About this exercise>
Only one stretch of the data below is needed. Output the lines from the one with "NoDup (cl_id <$> log) /\" up to and including the one with "(cl_outcome res = Phase_Succeeded", exactly as they stand.

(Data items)
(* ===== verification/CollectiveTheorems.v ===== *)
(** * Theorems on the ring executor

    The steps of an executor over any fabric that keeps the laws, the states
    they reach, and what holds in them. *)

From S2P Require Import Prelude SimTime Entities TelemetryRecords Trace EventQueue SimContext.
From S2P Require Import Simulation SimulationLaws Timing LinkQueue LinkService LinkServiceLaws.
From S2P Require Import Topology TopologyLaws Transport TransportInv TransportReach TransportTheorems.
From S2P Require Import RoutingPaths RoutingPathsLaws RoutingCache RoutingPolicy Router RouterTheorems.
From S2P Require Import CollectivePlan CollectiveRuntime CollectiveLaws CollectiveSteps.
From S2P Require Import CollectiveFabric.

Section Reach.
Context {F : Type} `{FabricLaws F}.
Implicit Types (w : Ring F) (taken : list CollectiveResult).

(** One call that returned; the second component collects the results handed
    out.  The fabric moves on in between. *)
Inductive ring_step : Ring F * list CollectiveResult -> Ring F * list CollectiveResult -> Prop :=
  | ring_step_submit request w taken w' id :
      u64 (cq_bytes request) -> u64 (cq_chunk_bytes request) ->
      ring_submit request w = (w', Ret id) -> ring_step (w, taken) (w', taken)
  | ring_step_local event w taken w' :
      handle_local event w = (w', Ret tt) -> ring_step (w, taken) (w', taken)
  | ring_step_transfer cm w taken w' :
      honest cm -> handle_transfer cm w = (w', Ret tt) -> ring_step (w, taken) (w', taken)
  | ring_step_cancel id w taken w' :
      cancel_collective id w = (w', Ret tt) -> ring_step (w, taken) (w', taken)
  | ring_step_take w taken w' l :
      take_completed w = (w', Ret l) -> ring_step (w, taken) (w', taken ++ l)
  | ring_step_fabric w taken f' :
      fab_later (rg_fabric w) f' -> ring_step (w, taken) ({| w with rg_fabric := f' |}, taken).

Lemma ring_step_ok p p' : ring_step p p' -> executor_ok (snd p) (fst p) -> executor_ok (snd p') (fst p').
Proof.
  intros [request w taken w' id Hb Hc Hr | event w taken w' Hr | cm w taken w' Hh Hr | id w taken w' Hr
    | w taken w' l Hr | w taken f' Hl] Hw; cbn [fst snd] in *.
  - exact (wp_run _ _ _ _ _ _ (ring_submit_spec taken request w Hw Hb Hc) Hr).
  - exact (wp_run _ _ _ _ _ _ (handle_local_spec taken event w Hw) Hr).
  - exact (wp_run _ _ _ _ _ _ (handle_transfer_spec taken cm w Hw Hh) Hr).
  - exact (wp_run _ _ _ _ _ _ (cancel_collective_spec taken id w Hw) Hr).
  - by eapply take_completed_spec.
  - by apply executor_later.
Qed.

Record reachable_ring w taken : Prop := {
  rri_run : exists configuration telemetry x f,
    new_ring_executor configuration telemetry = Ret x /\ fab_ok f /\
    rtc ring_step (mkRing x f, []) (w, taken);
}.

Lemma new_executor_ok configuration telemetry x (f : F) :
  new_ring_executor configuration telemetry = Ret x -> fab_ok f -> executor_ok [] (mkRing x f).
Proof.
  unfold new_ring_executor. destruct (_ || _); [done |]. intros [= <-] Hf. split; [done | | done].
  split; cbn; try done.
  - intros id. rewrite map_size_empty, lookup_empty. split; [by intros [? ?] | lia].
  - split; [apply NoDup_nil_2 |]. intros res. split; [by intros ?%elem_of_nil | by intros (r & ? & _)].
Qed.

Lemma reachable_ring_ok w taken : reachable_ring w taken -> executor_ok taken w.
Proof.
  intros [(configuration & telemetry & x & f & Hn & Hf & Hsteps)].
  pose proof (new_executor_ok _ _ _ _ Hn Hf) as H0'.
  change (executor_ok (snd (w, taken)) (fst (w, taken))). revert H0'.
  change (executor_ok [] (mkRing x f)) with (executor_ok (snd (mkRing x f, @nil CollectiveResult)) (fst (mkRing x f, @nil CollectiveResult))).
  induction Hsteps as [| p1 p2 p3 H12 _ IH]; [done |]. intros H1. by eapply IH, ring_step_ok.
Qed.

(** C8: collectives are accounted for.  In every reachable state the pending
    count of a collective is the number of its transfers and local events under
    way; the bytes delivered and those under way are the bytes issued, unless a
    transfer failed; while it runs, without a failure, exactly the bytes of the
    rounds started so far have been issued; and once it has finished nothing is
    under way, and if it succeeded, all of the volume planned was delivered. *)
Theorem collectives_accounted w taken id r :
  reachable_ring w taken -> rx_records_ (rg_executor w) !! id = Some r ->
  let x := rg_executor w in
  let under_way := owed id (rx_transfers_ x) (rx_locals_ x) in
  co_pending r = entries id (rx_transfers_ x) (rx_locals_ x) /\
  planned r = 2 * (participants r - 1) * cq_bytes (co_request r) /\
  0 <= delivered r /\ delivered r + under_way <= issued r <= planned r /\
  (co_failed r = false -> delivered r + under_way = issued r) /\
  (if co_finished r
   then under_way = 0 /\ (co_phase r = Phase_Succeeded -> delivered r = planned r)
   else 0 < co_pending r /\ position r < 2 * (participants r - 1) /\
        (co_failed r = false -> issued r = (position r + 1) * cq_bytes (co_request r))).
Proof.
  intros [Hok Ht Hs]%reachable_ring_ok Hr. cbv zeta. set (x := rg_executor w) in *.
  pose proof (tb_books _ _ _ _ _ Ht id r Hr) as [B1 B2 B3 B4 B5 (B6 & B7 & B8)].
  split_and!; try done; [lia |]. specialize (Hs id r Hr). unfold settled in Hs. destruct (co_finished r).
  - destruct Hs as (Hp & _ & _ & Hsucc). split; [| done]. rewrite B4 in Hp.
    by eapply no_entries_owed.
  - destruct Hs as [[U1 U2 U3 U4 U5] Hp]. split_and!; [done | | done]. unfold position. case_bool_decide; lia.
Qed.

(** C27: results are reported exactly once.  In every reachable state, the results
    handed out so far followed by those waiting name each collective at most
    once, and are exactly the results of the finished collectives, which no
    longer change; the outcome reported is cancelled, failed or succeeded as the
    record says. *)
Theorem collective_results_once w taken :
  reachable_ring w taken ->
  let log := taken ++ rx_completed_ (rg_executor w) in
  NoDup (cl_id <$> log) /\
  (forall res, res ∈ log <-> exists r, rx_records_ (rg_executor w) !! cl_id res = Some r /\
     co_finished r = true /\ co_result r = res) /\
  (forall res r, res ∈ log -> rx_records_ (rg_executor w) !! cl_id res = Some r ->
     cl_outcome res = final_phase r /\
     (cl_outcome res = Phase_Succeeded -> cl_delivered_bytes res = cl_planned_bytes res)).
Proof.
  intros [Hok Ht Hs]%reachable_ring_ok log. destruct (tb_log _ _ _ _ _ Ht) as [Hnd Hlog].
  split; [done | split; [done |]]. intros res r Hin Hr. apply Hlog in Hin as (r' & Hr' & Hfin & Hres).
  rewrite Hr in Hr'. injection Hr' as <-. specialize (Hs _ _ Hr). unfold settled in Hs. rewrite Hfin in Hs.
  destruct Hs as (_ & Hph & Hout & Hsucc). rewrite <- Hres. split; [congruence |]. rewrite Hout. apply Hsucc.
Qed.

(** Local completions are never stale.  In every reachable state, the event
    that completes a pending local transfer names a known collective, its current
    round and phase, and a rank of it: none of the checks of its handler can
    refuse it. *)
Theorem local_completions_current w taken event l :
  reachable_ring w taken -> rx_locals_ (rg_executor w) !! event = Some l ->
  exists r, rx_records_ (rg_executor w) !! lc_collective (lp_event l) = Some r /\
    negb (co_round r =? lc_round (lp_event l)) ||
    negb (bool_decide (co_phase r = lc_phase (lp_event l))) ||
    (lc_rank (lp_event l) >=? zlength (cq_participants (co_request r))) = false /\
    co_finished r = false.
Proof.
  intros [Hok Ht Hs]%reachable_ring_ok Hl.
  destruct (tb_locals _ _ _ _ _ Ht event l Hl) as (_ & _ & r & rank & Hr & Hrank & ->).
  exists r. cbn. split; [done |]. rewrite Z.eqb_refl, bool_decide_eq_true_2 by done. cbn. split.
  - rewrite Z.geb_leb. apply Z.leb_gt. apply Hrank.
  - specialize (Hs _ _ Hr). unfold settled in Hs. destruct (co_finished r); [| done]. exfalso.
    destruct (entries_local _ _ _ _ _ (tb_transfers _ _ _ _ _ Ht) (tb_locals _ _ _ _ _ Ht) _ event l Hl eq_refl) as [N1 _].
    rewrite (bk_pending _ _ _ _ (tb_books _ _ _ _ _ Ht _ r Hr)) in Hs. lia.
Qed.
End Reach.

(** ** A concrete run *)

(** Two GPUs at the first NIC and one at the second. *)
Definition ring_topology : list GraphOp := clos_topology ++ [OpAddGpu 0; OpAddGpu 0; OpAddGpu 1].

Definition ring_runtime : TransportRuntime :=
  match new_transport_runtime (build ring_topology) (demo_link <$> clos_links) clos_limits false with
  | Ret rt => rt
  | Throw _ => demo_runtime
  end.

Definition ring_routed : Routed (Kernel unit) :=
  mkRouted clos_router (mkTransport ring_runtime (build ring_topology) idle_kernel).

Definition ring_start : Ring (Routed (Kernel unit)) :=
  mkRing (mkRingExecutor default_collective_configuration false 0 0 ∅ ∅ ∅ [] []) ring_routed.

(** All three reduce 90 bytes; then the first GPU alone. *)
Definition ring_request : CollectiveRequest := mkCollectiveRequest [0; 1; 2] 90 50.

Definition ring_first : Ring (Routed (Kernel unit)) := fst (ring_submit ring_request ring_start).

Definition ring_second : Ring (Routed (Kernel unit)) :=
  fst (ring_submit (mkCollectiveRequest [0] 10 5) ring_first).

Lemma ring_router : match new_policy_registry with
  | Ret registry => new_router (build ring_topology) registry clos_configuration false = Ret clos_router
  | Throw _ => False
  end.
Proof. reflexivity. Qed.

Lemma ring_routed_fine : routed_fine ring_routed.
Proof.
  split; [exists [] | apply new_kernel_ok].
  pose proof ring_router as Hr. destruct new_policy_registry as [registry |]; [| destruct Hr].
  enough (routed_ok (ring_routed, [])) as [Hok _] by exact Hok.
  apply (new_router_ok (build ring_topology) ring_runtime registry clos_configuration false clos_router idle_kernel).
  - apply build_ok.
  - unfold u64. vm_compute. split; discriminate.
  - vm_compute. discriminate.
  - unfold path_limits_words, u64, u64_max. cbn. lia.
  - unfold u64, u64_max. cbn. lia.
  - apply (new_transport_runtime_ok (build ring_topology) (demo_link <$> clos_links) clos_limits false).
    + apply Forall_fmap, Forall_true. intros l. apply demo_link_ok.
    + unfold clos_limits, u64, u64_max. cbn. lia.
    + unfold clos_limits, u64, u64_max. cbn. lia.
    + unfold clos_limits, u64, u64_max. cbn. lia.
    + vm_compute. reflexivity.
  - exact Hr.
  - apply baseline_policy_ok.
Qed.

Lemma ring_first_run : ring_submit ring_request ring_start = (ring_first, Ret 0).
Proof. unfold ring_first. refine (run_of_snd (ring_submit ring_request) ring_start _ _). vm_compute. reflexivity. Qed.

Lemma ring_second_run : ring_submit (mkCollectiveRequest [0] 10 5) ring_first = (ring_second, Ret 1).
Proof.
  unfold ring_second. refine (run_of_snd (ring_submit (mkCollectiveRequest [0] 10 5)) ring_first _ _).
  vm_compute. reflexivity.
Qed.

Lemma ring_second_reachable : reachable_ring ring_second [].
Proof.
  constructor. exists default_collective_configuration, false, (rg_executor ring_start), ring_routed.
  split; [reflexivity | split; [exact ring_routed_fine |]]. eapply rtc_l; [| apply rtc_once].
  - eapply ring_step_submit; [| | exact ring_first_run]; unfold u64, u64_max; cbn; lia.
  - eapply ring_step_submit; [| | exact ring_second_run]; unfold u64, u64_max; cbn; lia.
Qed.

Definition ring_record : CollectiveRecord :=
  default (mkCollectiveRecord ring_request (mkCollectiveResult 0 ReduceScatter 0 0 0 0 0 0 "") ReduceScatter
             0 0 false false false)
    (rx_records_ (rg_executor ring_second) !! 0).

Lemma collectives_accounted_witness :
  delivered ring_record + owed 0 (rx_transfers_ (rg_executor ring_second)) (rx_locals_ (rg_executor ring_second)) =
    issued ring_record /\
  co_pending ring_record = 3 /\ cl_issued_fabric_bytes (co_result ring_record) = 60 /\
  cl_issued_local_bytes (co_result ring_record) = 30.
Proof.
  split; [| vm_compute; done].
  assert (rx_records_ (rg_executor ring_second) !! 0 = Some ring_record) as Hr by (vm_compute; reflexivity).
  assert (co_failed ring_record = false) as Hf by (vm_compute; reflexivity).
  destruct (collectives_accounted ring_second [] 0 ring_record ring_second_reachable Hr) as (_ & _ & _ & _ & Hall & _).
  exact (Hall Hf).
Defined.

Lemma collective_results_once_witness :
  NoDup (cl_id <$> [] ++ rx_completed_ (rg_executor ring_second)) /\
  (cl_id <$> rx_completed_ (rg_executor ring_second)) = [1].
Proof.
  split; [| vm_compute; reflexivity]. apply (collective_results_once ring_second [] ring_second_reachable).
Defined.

Output>
  NoDup (cl_id <$> log) /\
  (forall res, res ∈ log <-> exists r, rx_records_ (rg_executor w) !! cl_id res = Some r /\
     co_finished r = true /\ co_result r = res) /\
  (forall res r, res ∈ log -> rx_records_ (rg_executor w) !! cl_id res = Some r ->
     cl_outcome res = final_phase r /\
     (cl_outcome res = Phase_Succeeded -> cl_delivered_bytes res = cl_planned_bytes res)).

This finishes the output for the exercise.